Background
Cryoballoon (CB) pulmonary vein isolation (PVI) offers outcomes comparable to radiofrequency PVI (RF-PVI) in patients with atrial fibrillation (AF) but has limitations for wide circumferential PVI and extra-pulmonary vein (PV) trigger (ExPVT) ablations.
Objective
This study aimed to compare long-term outcomes of CB-PVI vs RF-PVI in patients without ExPVT and explore underlying electroanatomical mechanisms.
Methods
We identified 1902 patients undergoing de novo AF ablation without ExPVT. After propensity matching for age, sex, AF type, and left atrium anteroposterior (LAAP) diameter in patients, we compared AF recurrence in 403 CB-PVI and 403 RF-PVI cases, considering AF type and LAAP diameter. Using a Cox model, we identified the optimal LAAP diameter cutoff for differentiating outcomes and examined the relationship between PVI modality and reduction in electrically active LA area via computational modeling.
Results
During a median follow-up of 24 months, CB-PVI had poorer rhythm outcomes than RF-PVI in propensity-matched patients (log-rank P = .009). Outcomes were comparable in those with an LAAP diameter <40 mm or paroxysmal AF. However, CB-PVI was associated with higher AF recurrence in patients with a LAAP diameter ≥40 mm (hazard ratio [HR] 1.54 [1.01–2.36]; log-rank P = .047) or persistent AF (HR 2.17 [1.36–3.45]; log-rank P = .001).
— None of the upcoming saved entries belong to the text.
(* ===== verification/Recovery.v ===== *)
(** * Recovery of interrupted transactions (identity.rs [recover], lifecycle.rs
      [recover_update_journals])

    Opening or reloading a store replays its journals: a creation whose registry
    entry was written is completed and every other one is undone, a root import
    and a state transition bring the registry summary up to date, a deletion is
    finished, and interrupted document updates drop the secrets they staged. *)

From stdpp Require Import base strings list gmap sorting.
From S2P Require Import Prelude Json Errors Records Env Input World Document Keystore Registry.

Section Recovery.
Context `{Env}.

(** [persist_record] (lifecycle.rs): bump the generation and write the record. *)
Definition persist_record (rt : StoreRuntime) (guard : StoreWriteGuard) (r : IdentityRecord)
    : M IdentityRecord :=
  let! g := lift (bump (generation r)) in
  let r := set_generation g r in
  do! write_identity (rt_root rt) guard r;
  ret r.

Definition is_pending_revision (rid : string) (r : IdentityRecord) : bool :=
  match pending_revision r with
  | Some p => bool_decide (revision_id p = rid)
  | None => false
  end.

(** The body of the loop of [recover_update_journals]. *)
Definition recover_update_journal (rt : StoreRuntime) (guard : StoreWriteGuard)
    (j : UpdateJournal) : M unit :=
  let! r := read_identity (uj_identity_id j) in
  do! match uj_kind j with
      | UpdateJournalKind.Prepare =>
          if is_pending_revision (uj_revision_id j) r then ret tt
          else for_each (delete_secret guard rt) (uj_secret_refs j)
      | UpdateJournalKind.Cleanup =>
          do! (if is_pending_revision (uj_revision_id j) r
               then do! persist_record rt guard (set_pending_revision None r); ret tt
               else ret tt);
          for_each (delete_secret guard rt) (uj_secret_refs j)
      end;
  remove_update_journal (rt_root rt) guard (uj_revision_id j).

Definition recover_update_journals (rt : StoreRuntime) (guard : StoreWriteGuard) : M unit :=
  let! journals := list_update_journals in
  for_each (recover_update_journal rt guard) journals.

(** Bring the registry's summary of a record up to date. *)
Definition sync_summary (rt : StoreRuntime) (guard : StoreWriteGuard) (jdid : string)
    (r : IdentityRecord) (registry : IdentityRegistry) : M IdentityRegistry :=
  if bool_decide (identities registry !! jdid = Some (summary r)) then ret registry
  else
    let! registry := lift (bump_registry
      (set_identities (<[jdid := summary r]> (identities registry)) registry)) in
    do! write_registry (rt_root rt) guard registry;
    ret registry.

(** A root import is committed once the record holds the managed root key. *)
Definition root_import_committed (r : IdentityRecord) : bool :=
  negb (bool_decide (root_capability r = RootCapabilityState.Absent)) &&
  existsb (λ k, is_role (role k) KeyRole.RootControl
                && bool_decide (origin k = KeyOrigin.Managed) && negb (material_erased k))
    (keys r).

Definition registered (registry : IdentityRegistry) (d iid : string) : bool :=
  match identities registry !! d with
  | Some s => bool_decide (is_identity_id s = iid)
  | None => false
  end.

(** The body of the loop of [recover]; the registry is the loop's mutable state. *)
Definition recover_journal (rt : StoreRuntime) (guard : StoreWriteGuard)
    (registry : IdentityRegistry) (j : CreationJournal) : M IdentityRegistry :=
  let root := rt_root rt in
  match cj_kind j with
  | CreationJournalKind.StateTransition =>
      let! r := read_identity (cj_identity_id j) in
      do! sguard (negb (bool_decide (did r = cj_did j))) InvalidIdentity;
      let! registry := sync_summary rt guard (cj_did j) r registry in
      do! remove_journal root guard (transaction_id j);
      ret registry
  | CreationJournalKind.RootImport =>
      let! r := read_identity (cj_identity_id j) in
      do! sguard (negb (bool_decide (did r = cj_did j))) InvalidIdentity;
      let! registry :=
        if root_import_committed r then sync_summary rt guard (cj_did j) r registry
        else do! for_each (delete_secret guard rt) (cj_secret_refs j); ret registry in
      do! remove_journal root guard (transaction_id j);
      ret registry
  | CreationJournalKind.NamespaceDelete =>
      do! for_each (delete_secret guard rt) (cj_secret_refs j);
      do! remove_identity root guard (cj_identity_id j);
      let! registry :=
        if registered registry (cj_did j) (cj_identity_id j) then
          let! registry := lift (bump_registry
            (set_identities (delete (cj_did j) (identities registry)) registry)) in
          do! write_registry root guard registry;
          ret registry
        else ret registry in
      do! remove_journal root guard (transaction_id j);
      ret registry
  | CreationJournalKind.Create =>
      do! (if registered registry (cj_did j) (cj_identity_id j) then
             let! r := read_identity (cj_identity_id j) in
             do! sguard (negb (bool_decide (did r = cj_did j))) InvalidIdentity;
             if bool_decide (state r = IdentityState.Creating)
             then write_identity root guard (set_state IdentityState.Active r)
             else ret tt
           else
             do! for_each (delete_secret guard rt) (cj_secret_refs j);
             remove_identity root guard (cj_identity_id j));
      do! remove_journal root guard (transaction_id j);
      ret registry
  end.

Fixpoint recover_journals (rt : StoreRuntime) (guard : StoreWriteGuard)
    (registry : IdentityRegistry) (l : list CreationJournal) : M unit :=
  match l with
  | [] => ret tt
  | j :: l => let! registry := recover_journal rt guard registry j in
              recover_journals rt guard registry l
  end.

Definition recover (rt : StoreRuntime) : M IdentityRegistry :=
  let! guard := acquire_write rt in
  let! registry := read_registry in
  let! journals := list_journals in
  do! recover_journals rt guard registry journals;
  do! recover_update_journals rt guard;
  read_registry.

End Recovery.

(** ** A logic for recovery

    [ctriple P m Q X]: from a disk in [P], [m] fails only where a durable
    operation fails, leaving a disk in [X]; without a fault it returns, in [Q]. *)

Definition ctriple {A} (P : Disk → Prop) (m : M A) (Q : A → Disk → Prop) (X : Disk → Prop)
    : Prop :=
  ∀ w r w', P (disk w) → m w = (r, w') →
    match r with
    | Ok a => Q a (disk w') ∧ (io w = NoFault → io w' = NoFault)
    | Err _ => X (disk w') ∧ io w ≠ NoFault
    end.

Section CRules.
Context `{Env}.

Lemma ctriple_ret {A} (P X : Disk → Prop) (a : A) (Q : A → Disk → Prop) :
  (∀ d, P d → Q a d) → ctriple P (ret a) Q X.
Proof. intros HQ w r w' HP [= <- <-]. auto. Qed.

Lemma ctriple_lift {A} (P X : Disk → Prop) (a : A) x (Q : A → Disk → Prop) :
  x = Ok a → (∀ d, P d → Q a d) → ctriple P (lift x) Q X.
Proof. intros -> HQ w r w' HP [= <- <-]. auto. Qed.
(** [DeviceMutationSpec::AddProfiles]. *)
Definition apply_add_profiles (id : string) (profiles : list string) (st : DeviceState)
    : DidResult DeviceState :=
  do? rguard (bool_decide (profiles = [])
              || existsb (λ p, is_empty (trim p) || negb (bool_decide (trim p = p))) profiles)
             InvalidExtension;
  let? manifest := ok_or (dv_manifest st) KeyNotFound in
  let? l := ok_or (edit_entry id (add_profiles profiles) (devices manifest)) KeyNotFound in
  Ok {| dv_object := dv_object st; dv_manifest := Some (with_devices l manifest);
        dv_changes := dv_changes st; dv_retired := dv_retired st |}.

(** [DeviceMutationSpec::Add]. *)
Definition apply_add_device (r : IdentityRecord) (device : DeviceAddSpec) (st : DeviceState)
    : DidResult DeviceState :=
  let o := dv_object st in
  do? validate_device_add device;
  let? sk := canonicalize_kid (did r) (pk_kid (da_signing_key device)) in
  let? ek := canonicalize_kid (did r) (pk_kid (da_e2ee_key device)) in
  do? rguard (bool_decide (da_device_id device ∈ dv_retired st)
              || bool_decide (sk = ek)
              || existsb (λ m, bool_decide (kid m = sk) || bool_decide (kid m = ek)) (keys r)
              || method_exists o sk || method_exists o ek
              || option_test (λ m, existsb (λ e, bool_decide (dme_device_id e = da_device_id device))
                                     (devices m)) (dv_manifest st)) DuplicateKid;
  do? validate_device_public_key sk (pk_multibase (da_signing_key device)) KeyRole.DeviceSigning;
  do? validate_device_public_key ek (pk_multibase (da_e2ee_key device)) KeyRole.E2eeAgreement;
  let? o := methods_mut (λ l, l ++
    [method_json sk "Multikey" (did r) (pk_multibase (da_signing_key device));
     method_json ek "X25519KeyAgreementKey2019" (did r) (pk_multibase (da_e2ee_key device))]) o in
  let? o := relationship_mut "authentication" (push_str sk) o in
  let? o := relationship_mut "assertionMethod" (push_str sk) o in
  let? o := relationship_mut "keyAgreement" (push_str ek) o in
  let manifest := default {| manifest_type := device_manifest_type; devices := [] |}
                    (dv_manifest st) in
  let entry := {| dme_device_id := da_device_id device; dme_signing_key_id := sk;
                  dme_e2ee_key_id := ek; dme_profiles := da_profiles device |} in
  Ok {| dv_object := o; dv_manifest := Some (with_devices (devices manifest ++ [entry]) manifest);
        dv_changes := {| added_keys := added_keys (dv_changes st) ++
                           [(sk, KeyRole.DeviceSigning); (ek, KeyRole.E2eeAgreement)];
                         changed_retired_kids := changed_retired_kids (dv_changes st) |};
        dv_retired := dv_retired st |}.

(** [DeviceMutationSpec::Remove]. *)
Definition apply_remove_device (r : IdentityRecord) (id : string) (st : DeviceState)
    : DidResult DeviceState :=
  do? rguard (is_empty (trim id) || negb (bool_decide (trim id = id))) InvalidExtension;
  do? rguard (option_test (λ l, bool_decide (device_id l = id)) (local_authorization r))
             UnsupportedOperation;
  let? manifest := ok_or (dv_manifest st) KeyNotFound in
  let? taken := ok_or (take_entry id (devices manifest)) KeyNotFound in
  let '(removed, rest) := taken in
  let sk := dme_signing_key_id removed in
  let ek := dme_e2ee_key_id removed in
  let? o := methods_mut (retain_methods_not [sk; ek]) (dv_object st) in
  let? o := relationship_mut "authentication" (retain_not sk) o in
  let? o := relationship_mut "assertionMethod" (retain_not sk) o in
  let? o := relationship_mut "keyAgreement" (retain_not ek) o in
  Ok {| dv_object := o; dv_manifest := Some (with_devices rest manifest);
        dv_changes := {| added_keys := added_keys (dv_changes st);
                         changed_retired_kids := changed_retired_kids (dv_changes st) ++ [sk; ek] |};
        dv_retired := dv_retired st ++ [dme_device_id removed] |}.

Definition apply_device_mutation (r : IdentityRecord) (st : DeviceState)
    (mutation : DeviceMutationSpec) : DidResult DeviceState :=
  match mutation with
  | AddProfiles id profiles => apply_add_profiles id profiles st
  | AddDevice device => apply_add_device r device st
  | RemoveDevice id => apply_remove_device r id st
  end.

Definition apply_device_mutations (o : Map) (r : IdentityRecord)
    (mutations : list DeviceMutationSpec) : DidResult (Map * KeyChanges) :=
  let? manifest := match map_get o "deviceManifest" with
                   | None => Ok None
                   | Some v => let? m := ok_or (manifest_from_value v) InvalidExtension in Ok (Some m)
                   end in
  let? st := fold_result (apply_device_mutation r) mutations
               {| dv_object := o; dv_manifest := manifest; dv_changes := no_changes;
                  dv_retired := retired_device_ids r |} in
  let? o := match dv_manifest st with
            | None => Ok (dv_object st)
            | Some m =>
                if bool_decide (devices m = []) then Ok (map_remove (dv_object st) "deviceManifest")
                else let? v := ok_or (manifest_to_value m) InvalidExtension in
                     Ok (map_insert (dv_object st) "deviceManifest" v)
            end in
  Ok (o, dv_changes st).

(** ** Candidate documents *)

(** The verification method and relationship of a rotated request-signing key. *)
Definition apply_rotation (r : IdentityRecord) (rotation : PreparedRotation) (o : Map)
    : DidResult Map :=
  let? methods := ok_or (map_get o "verificationMethod" ≫= as_array) InvalidIdentity in
  let? multibase := ed25519_public_multibase (mpk_public_key (rot_new_key rotation)) in
  let o := map_insert o "verificationMethod" (Array (methods ++
             [method_json (rot_new_kid rotation) "Multikey" (did r) multibase])) in
  edit_array "authentication"
    (λ l, push_str (rot_new_kid rotation) (retain_not (rot_old_kid rotation) l)) o.

(** The [service] member: the agent description is kept, the rest is replaced. *)
Definition replace_services (d : string) (services : list ServiceSpec) (o : Map) : Map :=
  let kept := match map_get o "service" ≫= as_array with
              | Some l => List.filter (λ s, bool_decide (get_str s "type" = Some "AgentDescription"%string)) l
              | None => []
              end in
  let absolute s :=
    let v := service_json s in
    match get_str v "id" with
    | Some id => if starts_with "#" id then index_set v "id" (Str (d +:+ id)%string) else v
    | None => v
    end in
  map_insert o "service" (Array (kept ++ map absolute services)).

Definition build_candidate_document (i : DidIdentity) (r : IdentityRecord)
    (rotation : option PreparedRotation) (spec : DocumentUpdateSpec) : M CandidateChanges :=
  let! o := lift (ok_or (as_object (document r)) InvalidIdentity) in
  let proof_dom := (p ← map_get o "proof"; get_str p "domain") in
  let o := map_remove o "proof" in
  let! o := lift (match rotation with
                  | Some rotation => apply_rotation r rotation o
                  | None => Ok o
                  end) in
  let! requests := lift (apply_request_signing_mutations o r (request_signing_mutations spec)) in
  let '(o, request_changes) := requests in
  let! devices := lift (apply_device_mutations o r (device_mutations spec)) in
  let '(o, device_changes) := devices in
  let o := match update_services spec with
           | Some l => replace_services (did r) l o
           | None => o
           end in
  let! p := lift (for_did (did r)) in
  let! signed :=
    if DidProfile.supports_root_control p then
      let! root := lift (ok_or (List.find (λ m, is_role (role m) KeyRole.RootControl) (keys r))
                           InvalidIdentity) in
      let! root_secret := load_managed_secret i root in
      sign_root_document (Object o) (kid root) root_secret proof_dom
    else ret (Object o) in
  do! lift (validate_method_document signed);
  do! lift (ok_or (validate_device_manifest signed) InvalidExtension);
  ret {| cc_document := signed;
         cc_keys := {| added_keys := added_keys request_changes ++ added_keys device_changes;
                       changed_retired_kids := changed_retired_kids request_changes
                                               ++ changed_retired_kids device_changes |} |}.

(** ** Operations *)

(** [DidIdentity::current_record_for_mutation]. *)
Definition current_record_for_mutation (i : DidIdentity) : M IdentityRecord :=
  let! r := read_identity (identity_id (di_record i)) in
  do! sguard (negb (bool_decide (generation r = generation (di_record i)))
              || negb (bool_decide (state r = IdentityState.Active))) Conflict;
  ret r.

Definition with_record (i : DidIdentity) (r : IdentityRecord) : DidIdentity :=
  {| di_runtime := di_runtime i; di_record := r |}.

(** Everything of the pending revision that does not depend on durable state. *)
Definition pending_of (r : IdentityRecord) (changes : CandidateChanges)
    (rotation : option PreparedRotation) (metadata : list KeyMetadata) (refs : list SecretRef)
    (rid dg at_ : string) : PendingRevisionRecord :=
  {| revision_id := rid; parent_revision := revision r;
     candidate_document := cc_document changes; candidate_digest := dg;
     candidate_kids := map fst (added_keys (cc_keys changes))
                       ++ option_list (rot_new_kid <$> rotation);
     pending_secret_refs := refs; new_key_metadata := metadata;
     retired_kids := changed_retired_kids (cc_keys changes)
                     ++ option_list (rot_old_kid <$> rotation);
     pr_state := PublicationState.Prepared; pr_generation := 1; pr_created_at := at_ |}.
(** The promoted record. *)
Definition promoted_record (index : nat) (spec : RootPromotionSpec) (r : IdentityRecord)
    : IdentityRecord :=
  set_revision (ev_document_version (rps_evidence spec))
    (set_checkpoint (Some (checkpoint_of (rps_evidence spec)))
      (set_initial_publication_pending false
        (set_document (rps_document spec)
          (set_pending_root_transfer None
            (set_root_capability RootCapabilityState.Active
              (set_keys (alter (set_key_state KeyState.Active) index (keys r)) r)))))).

(** [DidIdentity::confirm_root_promotion]. *)
Definition confirm_root_promotion (i : DidIdentity) (spec : RootPromotionSpec) : M DidIdentity :=
  let rt := di_runtime i in
  let document := rps_document spec in
  do! lift (validate_verified_document document (rps_evidence spec));
  do! (if negb (bool_decide (get_str document "id" = Some (did (di_record i))))
       then fail InvalidRootTransfer
       else
         let! fingerprint := lift (fingerprint_of_document document) in
         sguard (negb (bool_decide (Some fingerprint = root_key_fingerprint (di_record i))))
                InvalidRootTransfer);
  let! guard := acquire_write rt in
  let! r := read_identity (identity_id (di_record i)) in
  do! sguard (negb (bool_decide (generation r = generation (di_record i)))) Conflict;
  if bool_decide (root_capability r = RootCapabilityState.Active)
     && negb (is_some (pending_root_transfer r))
  then ret i
  else
    do! sguard (negb (bool_decide (root_capability r = RootCapabilityState.Pending))
                || negb (is_some (pending_root_transfer r))) RootCapabilityUnavailable;
    do! lift (root_checkpoint_progression (checkpoint r) (rps_evidence spec));
    let! index := lift (ok_or (position (λ m, is_role (role m) KeyRole.RootControl
                                              && bool_decide (origin m = KeyOrigin.Managed))
                                 (keys r)) RootCapabilityUnavailable) in
    let! r := persist_state_transition rt guard (promoted_record index spec r) in
    ret {| di_runtime := rt; di_record := r |}.

(** [DidIdentity::export_root_private_key]: the PKCS#8 form of the root key. *)
Definition export_root_private_key (i : DidIdentity) (k : string) : M string :=
  do! sguard (negb (bool_decide (state (di_record i) = IdentityState.Active))
              || negb (bool_decide (root_capability (di_record i) = RootCapabilityState.Active)))
             RootCapabilityUnavailable;
  let! root := lift (managed_key_metadata i k) in
  do! sguard (negb (is_role (role root) KeyRole.RootControl)
              || negb (bool_decide (key_state root = KeyState.Active))) RootCapabilityUnavailable;
  let! secret := load_managed_secret i root in
  do! sguard (negb (bool_decide (String.length secret = 32))) InvalidIdentity;
  ret (ED25519_PKCS8_PREFIX +:+ secret)%string.

Definition validate_export_recipient (i : DidIdentity) (spec : RootTransferExportSpec)
    : DidResult unit :=
  let document := document (di_record i) in
  let k := rte_recipient_agreement_kid spec in
  let? canonical_kid := canonicalize_kid (did (di_record i)) k in
  do? rguard (negb (bool_decide (canonical_kid = k))) InvalidRootTransfer;
  do? rguard (option_test (λ local, negb (bool_decide (device_id local = rte_sender_device_id spec)))
                (local_authorization (di_record i))) InvalidRootTransfer;
  let? method := ok_or (find_verification_method document k) InvalidRootTransfer in
  let? expected := ok_or (extract_public_key method) InvalidPublicKey in
  do? rguard (negb (public_keys_equal expected (X25519 (rte_recipient_agreement_public spec)))
              || negb (relationship_contains document "keyAgreement" k)) InvalidRootTransfer;
  let? found := ok_or (validate_device_manifest document) InvalidRootTransfer in
  let? manifest := ok_or found InvalidRootTransfer in
  match List.filter (λ d, bool_decide (dme_device_id d = rte_recipient_device_id spec))
          (devices manifest) with
  | [d] => rguard (negb (bool_decide (dme_e2ee_key_id d = k))) InvalidRootTransfer
  | _ => Err InvalidRootTransfer
  end.

Definition with_signature (signature : string) (e : WrappedRootEnvelope) : WrappedRootEnvelope :=
  {| envelope_type := envelope_type e; envelope_version := envelope_version e;
     context := context e; ephemeral_public_b64u := ephemeral_public_b64u e;
     nonce_b64u := nonce_b64u e; ciphertext_b64u := ciphertext_b64u e;
     signature_b64u := signature |}.
(* ===== verification/IdentityFacts.v ===== *)
(** * Correctness of creation (identity.rs)

    What [build_identity] returns, and the crash safety of [create_identity]:
    whatever durable operation fails, the store recovers either to the disk
    before the call or to the disk of a completed creation. *)

From stdpp Require Import base strings list gmap sorting.
From S2P Require Import Prelude Json Errors Records Env Toy Input World Document Keystore Registry.
From S2P Require Import Recovery Identity.

(** ** Built documents *)

Section Built.
Context `{Env}.

Lemma get_index_set_ne v k k' x : k ≠ k' → get_str (index_set v k x) k' = get_str v k'.
Proof. intros Hne. destruct v; try done. unfold get_str. simpl. by rewrite map_get_insert_ne. Qed.

Lemma apply_extension_id d v e v' :
  apply_extension d v e = Ok v' → get_str v' "id" = get_str v "id".
Proof.
  destruct e as [entries]. unfold apply_extension. intros He.
  inv_run He. apply ok_or_Ok in Hstep. destruct v; try done. injection Hstep as <-.
  inv_run He. inv_run He. inv_run He. injection He as <-.
  unfold get_str. simpl. by rewrite map_get_insert_ne.
Qed.

Lemma apply_extensions_id l d v v' :
  apply_extensions v d l = Ok v' → get_str v' "id" = get_str v "id".
Proof.
  unfold apply_extensions. intros He. inv_run He. clear Hstep. revert v He.
  induction l as [|e l IH]; intros v He; simpl in He; [by injection He as ->|].
  inv_run He. rewrite (IH _ He). by eapply apply_extension_id.
Qed.

Lemma key_metadata_Ok doc k r o t m :
  key_metadata doc k r o t = Ok m →
  kid m = k ∧ role m = r ∧ origin m = o ∧ version m = 1%N ∧ key_state m = KeyState.Active.
Proof. unfold key_metadata. intros Hm. inv_run Hm. inv_run Hm. by injection Hm as <-. Qed.

(** The metadata of a built identity: one entry per managed key, then one per
    external key. *)
Lemma build_metadata_Ok doc d managed external t l :
  build_metadata doc d managed external t = Ok l →
  ∃ own ext, l = own ++ ext ∧
    Forall2 (λ k m, kid m = (d +:+ "#" +:+ mpk_fragment k)%string ∧ role m = mpk_role k ∧
                    origin m = KeyOrigin.Managed ∧ version m = 1%N) managed own ∧
    Forall2 (λ k m, role m = ek_role k ∧ origin m = KeyOrigin.External) external ext.
Proof.
  unfold build_metadata. intros Hl. inv_run Hl. inv_run Hl. injection Hl as <-.
  apply map_result_Forall2 in Hstep, Hstep0. exists a, a0. split_and!; [done|..].
  - eapply Forall2_impl; [exact Hstep|]. intros k m Hm. by apply key_metadata_Ok in Hm as (? & ? & ? & ? & _).
  - eapply Forall2_impl; [exact Hstep0|]. intros k m Hm. simpl in Hm. inv_run Hm.
    by apply key_metadata_Ok in Hm as (? & ? & ? & _).
Qed.

Lemma generate_all_roles l w ks w' :
  map_st (λ k, generate (mk_fragment k) (mk_role k)) l w = (Ok ks, w') →
  map mpk_role ks = map mk_role l ∧ map mpk_fragment ks = map mk_fragment l.
Proof.
  revert w ks w'. induction l as [|k l IH]; intros w ks w' Hk; simpl in Hk.
  - apply ret_Ok in Hk as [-> _]. done.
  - inv_run Hk. inv_run Hk. apply ret_Ok in Hk as [-> _].
    unfold generate in Hstep. inv_run Hstep. apply ret_Ok in Hstep as [-> _]. destruct (IH _ _ _ Hstep0) as [E1 E2].
    simpl. by rewrite E1, E2.
Qed.

Lemma validate_web_roles spec :
  validate spec = Ok tt → profile spec = DidProfile.Web →
  Forall (λ k, mk_role k ≠ KeyRole.RootControl) (managed_keys spec) ∧
  Forall (λ k, ek_role k ≠ KeyRole.RootControl) (external_keys spec).
Proof.
  unfold validate. intros Hv Hp. do 5 inv_run Hv. rewrite Hp in Hstep2. simpl in Hstep2.
  apply rguard_Ok, negb_false_iff, bool_decide_eq_true in Hstep2.
  apply rguard_Ok in Hstep3. split.
  - apply nil_length_inv in Hstep2. apply Forall_forall. intros k Hin Hr.
    assert (k ∈ filter (λ k, mk_role k = KeyRole.RootControl) (managed_keys spec)) as Hf
      by by apply list_elem_of_filter.
    rewrite Hstep2 in Hf. by apply not_elem_of_nil in Hf.
  - apply Forall_forall. intros k Hin Hr. apply not_true_iff_false in Hstep3. apply Hstep3.
    apply existsb_exists. exists k. split; [by apply list_elem_of_In|].
    unfold is_role. by rewrite Hr.
Qed.

(** What a built identity satisfies. *)
Record well_built (spec : DidCreateSpec) (b : BuiltIdentity) : Prop := {
  wb_did : for_did (bi_did b) = Ok (profile spec);
  wb_document : ∃ d, get_str (bi_document b) "id" = Some d ∧ for_did d = Ok (profile spec);
  wb_metadata : ∃ own ext, bi_metadata b = own ++ ext ∧
    Forall2 (λ k m, kid m = (bi_did b +:+ "#" +:+ mpk_fragment k)%string ∧ role m = mpk_role k ∧
                    origin m = KeyOrigin.Managed ∧ version m = 1%N) (bi_managed_keys b) own ∧
    Forall (λ m, origin m = KeyOrigin.External) ext;
  wb_no_root : profile spec = DidProfile.Web →
    Forall (λ m, role m ≠ KeyRole.RootControl) (bi_metadata b) }.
In computational modeling, a larger non-ablated LA area post-PVI was independently related to a higher AF recurrence risk. RF-PVI reduced LA surface area more than CB-PVI, especially in patients with a large LA or persistent AF.
Conclusion
CB-PVI showed inferior rhythm outcomes compared with RF-PVI in patients with a LAAP diameter ≥40 mm or persistent AF, possibly because of a smaller reduction in LA critical mass.